▶ **The data**
-------------------------

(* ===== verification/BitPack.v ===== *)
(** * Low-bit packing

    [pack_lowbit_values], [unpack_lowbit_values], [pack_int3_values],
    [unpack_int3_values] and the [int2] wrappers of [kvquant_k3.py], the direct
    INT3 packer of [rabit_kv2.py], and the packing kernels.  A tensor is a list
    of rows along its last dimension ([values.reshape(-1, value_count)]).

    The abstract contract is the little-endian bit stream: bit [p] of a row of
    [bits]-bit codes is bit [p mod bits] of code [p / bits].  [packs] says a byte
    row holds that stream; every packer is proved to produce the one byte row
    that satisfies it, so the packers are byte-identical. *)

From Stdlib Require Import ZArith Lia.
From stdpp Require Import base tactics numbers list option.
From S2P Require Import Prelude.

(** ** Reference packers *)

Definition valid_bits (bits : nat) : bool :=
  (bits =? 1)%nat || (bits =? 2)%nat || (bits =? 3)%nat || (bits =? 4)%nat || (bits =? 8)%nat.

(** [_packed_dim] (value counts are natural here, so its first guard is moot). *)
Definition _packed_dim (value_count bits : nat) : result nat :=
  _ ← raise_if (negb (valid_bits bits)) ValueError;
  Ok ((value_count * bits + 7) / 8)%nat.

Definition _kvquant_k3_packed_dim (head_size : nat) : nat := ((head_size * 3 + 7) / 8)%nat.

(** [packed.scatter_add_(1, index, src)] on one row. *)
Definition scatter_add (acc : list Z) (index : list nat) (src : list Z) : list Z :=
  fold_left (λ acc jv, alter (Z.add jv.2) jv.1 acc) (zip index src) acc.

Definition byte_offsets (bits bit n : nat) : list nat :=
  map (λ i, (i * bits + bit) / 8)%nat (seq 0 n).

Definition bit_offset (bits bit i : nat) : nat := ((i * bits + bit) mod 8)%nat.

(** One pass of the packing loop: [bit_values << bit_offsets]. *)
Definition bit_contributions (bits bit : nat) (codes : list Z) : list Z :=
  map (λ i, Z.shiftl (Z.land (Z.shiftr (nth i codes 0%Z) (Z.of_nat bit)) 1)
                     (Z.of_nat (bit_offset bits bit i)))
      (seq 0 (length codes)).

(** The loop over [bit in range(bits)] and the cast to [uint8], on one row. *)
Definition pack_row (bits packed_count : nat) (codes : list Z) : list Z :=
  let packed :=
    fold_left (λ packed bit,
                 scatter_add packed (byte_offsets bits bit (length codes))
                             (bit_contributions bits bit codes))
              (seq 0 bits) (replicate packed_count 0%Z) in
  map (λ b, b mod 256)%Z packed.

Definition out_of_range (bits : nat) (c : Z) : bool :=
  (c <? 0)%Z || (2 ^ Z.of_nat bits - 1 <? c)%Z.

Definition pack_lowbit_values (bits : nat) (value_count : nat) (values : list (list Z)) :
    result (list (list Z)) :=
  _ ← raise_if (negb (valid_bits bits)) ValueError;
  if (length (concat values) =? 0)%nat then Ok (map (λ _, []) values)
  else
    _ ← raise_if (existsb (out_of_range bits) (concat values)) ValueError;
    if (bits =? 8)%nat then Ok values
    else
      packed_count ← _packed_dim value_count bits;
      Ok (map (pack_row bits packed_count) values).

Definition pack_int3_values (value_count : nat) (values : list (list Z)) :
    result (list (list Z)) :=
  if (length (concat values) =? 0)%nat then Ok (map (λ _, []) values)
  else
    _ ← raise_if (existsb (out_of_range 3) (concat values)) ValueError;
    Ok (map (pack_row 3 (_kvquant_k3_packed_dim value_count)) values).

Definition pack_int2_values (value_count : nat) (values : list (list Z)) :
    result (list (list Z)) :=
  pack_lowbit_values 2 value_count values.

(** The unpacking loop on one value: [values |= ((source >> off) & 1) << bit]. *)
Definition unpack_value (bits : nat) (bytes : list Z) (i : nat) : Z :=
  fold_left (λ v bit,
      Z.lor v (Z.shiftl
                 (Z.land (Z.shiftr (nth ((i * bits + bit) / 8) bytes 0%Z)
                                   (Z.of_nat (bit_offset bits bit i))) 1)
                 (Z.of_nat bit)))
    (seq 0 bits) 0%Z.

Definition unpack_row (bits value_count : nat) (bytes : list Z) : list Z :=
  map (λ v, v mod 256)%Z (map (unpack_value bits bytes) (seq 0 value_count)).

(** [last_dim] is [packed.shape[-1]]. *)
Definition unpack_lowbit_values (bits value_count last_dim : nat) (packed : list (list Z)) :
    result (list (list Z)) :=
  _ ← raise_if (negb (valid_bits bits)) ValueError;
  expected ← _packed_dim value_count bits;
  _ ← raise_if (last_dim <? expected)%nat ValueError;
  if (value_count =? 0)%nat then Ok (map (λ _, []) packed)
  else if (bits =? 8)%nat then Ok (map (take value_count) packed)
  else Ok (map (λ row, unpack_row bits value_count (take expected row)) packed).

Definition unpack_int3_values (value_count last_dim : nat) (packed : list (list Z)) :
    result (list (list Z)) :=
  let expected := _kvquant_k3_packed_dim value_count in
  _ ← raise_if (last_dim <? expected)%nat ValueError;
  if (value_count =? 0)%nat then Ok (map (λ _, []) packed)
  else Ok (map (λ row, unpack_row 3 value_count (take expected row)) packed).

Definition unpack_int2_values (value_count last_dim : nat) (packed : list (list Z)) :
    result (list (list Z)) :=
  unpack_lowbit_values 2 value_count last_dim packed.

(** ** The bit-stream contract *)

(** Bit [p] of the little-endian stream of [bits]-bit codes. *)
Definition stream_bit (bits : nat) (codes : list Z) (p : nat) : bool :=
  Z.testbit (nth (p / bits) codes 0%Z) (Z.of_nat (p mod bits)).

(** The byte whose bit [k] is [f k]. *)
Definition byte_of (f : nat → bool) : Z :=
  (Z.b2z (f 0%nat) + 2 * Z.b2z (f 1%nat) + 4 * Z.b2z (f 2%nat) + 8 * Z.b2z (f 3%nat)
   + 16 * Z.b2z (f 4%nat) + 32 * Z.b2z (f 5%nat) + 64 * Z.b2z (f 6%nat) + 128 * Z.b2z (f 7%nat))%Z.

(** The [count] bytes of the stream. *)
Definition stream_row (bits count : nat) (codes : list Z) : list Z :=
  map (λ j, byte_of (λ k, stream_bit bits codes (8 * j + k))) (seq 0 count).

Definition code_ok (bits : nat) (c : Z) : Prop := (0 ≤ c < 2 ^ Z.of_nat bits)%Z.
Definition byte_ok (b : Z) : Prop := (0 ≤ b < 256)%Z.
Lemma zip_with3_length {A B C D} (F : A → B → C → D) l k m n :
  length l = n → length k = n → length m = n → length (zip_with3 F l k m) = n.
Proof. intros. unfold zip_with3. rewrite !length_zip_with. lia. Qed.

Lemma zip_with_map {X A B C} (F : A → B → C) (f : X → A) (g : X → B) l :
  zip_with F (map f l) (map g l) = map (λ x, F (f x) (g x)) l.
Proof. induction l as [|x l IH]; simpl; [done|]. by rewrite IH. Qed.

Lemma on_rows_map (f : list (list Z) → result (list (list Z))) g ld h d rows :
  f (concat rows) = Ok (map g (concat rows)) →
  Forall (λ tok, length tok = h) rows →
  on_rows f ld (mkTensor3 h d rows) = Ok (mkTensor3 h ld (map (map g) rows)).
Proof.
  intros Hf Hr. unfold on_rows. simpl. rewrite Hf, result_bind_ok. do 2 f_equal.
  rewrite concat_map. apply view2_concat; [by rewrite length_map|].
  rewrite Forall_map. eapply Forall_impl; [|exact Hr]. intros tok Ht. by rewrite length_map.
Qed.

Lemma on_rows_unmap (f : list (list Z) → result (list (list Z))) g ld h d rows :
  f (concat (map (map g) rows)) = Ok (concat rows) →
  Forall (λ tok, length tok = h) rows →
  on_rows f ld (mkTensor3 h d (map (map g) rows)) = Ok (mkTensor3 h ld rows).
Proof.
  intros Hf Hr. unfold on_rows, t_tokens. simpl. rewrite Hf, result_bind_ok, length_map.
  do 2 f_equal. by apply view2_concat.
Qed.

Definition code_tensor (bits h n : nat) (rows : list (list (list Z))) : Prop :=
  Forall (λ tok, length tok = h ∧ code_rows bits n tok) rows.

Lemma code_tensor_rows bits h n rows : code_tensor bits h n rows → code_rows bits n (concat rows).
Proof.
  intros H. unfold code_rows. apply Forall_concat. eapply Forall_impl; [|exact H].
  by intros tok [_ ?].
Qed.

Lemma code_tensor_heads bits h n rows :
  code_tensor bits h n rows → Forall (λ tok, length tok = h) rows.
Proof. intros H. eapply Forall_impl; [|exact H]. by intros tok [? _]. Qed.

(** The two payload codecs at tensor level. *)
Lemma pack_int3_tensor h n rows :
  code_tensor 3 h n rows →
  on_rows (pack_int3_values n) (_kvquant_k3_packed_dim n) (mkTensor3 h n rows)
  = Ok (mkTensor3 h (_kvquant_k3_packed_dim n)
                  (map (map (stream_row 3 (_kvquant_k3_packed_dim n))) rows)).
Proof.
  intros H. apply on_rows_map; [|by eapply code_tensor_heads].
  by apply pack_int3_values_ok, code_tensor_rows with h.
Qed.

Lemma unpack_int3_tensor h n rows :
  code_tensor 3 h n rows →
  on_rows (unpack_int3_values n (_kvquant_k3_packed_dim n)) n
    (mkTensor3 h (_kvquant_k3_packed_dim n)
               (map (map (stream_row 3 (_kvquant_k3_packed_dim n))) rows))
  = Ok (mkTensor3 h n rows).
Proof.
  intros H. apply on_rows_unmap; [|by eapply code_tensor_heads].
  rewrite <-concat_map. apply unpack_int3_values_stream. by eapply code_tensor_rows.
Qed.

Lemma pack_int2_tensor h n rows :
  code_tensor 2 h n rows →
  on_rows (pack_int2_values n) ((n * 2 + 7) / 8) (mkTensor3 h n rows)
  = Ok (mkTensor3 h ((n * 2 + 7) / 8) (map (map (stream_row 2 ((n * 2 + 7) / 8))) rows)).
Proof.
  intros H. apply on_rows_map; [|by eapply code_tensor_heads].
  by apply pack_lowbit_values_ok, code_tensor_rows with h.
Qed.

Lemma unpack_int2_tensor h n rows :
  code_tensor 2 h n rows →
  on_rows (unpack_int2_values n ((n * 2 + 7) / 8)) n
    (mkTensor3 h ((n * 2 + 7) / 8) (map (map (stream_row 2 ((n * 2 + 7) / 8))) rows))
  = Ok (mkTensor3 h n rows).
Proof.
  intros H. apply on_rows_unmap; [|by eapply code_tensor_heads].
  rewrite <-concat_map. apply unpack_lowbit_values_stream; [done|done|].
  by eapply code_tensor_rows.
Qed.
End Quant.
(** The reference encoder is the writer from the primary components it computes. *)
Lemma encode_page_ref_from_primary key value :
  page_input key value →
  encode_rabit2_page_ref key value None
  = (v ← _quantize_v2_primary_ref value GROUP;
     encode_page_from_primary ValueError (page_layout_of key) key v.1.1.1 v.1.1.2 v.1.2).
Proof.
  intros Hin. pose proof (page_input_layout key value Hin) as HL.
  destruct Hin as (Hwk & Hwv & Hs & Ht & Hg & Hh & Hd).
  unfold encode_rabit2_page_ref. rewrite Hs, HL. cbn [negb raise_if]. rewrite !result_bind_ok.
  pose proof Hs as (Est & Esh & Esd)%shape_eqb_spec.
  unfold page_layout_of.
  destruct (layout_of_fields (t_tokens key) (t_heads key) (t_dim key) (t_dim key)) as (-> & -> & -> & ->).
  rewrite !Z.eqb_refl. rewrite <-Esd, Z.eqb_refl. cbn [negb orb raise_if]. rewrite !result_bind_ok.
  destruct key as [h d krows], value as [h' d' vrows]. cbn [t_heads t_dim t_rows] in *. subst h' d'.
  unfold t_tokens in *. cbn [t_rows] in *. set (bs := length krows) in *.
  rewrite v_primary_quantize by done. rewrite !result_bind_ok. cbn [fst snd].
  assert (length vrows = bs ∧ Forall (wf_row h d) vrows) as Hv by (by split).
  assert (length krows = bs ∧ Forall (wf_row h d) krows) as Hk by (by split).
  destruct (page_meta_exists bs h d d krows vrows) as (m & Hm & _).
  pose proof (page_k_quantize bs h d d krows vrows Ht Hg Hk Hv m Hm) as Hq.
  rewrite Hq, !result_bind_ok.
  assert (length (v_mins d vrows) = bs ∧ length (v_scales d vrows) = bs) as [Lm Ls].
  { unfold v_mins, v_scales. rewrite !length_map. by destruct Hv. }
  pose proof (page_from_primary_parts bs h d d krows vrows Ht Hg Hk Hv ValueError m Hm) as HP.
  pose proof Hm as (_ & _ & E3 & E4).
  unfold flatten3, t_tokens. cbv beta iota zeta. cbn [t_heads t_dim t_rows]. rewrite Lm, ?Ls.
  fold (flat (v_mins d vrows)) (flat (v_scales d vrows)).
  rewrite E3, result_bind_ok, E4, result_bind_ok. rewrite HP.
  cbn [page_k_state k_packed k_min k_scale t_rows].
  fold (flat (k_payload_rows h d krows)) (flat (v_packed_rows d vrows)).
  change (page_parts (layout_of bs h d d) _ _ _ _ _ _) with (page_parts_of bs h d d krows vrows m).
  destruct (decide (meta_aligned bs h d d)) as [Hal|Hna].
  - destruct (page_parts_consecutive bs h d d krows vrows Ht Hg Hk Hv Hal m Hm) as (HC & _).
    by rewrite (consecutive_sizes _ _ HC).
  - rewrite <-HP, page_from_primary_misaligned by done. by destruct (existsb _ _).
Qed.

-------------------------

▶ **Exercise prompt**
The reply should hold only the lines of the listing above starting at the line containing "[unpack_int3_values] and the" and ending at the line containing "From S2P Require Import Prelude.", exactly as written.

▶ **Response**
    [unpack_int3_values] and the [int2] wrappers of [kvquant_k3.py], the direct
    INT3 packer of [rabit_kv2.py], and the packing kernels.  A tensor is a list
    of rows along its last dimension ([values.reshape(-1, value_count)]).

    The abstract contract is the little-endian bit stream: bit [p] of a row of
    [bits]-bit codes is bit [p mod bits] of code [p / bits].  [packs] says a byte
    row holds that stream; every packer is proved to produce the one byte row
    that satisfies it, so the packers are byte-identical. *)

From Stdlib Require Import ZArith Lia.
From stdpp Require Import base tactics numbers list option.
From S2P Require Import Prelude.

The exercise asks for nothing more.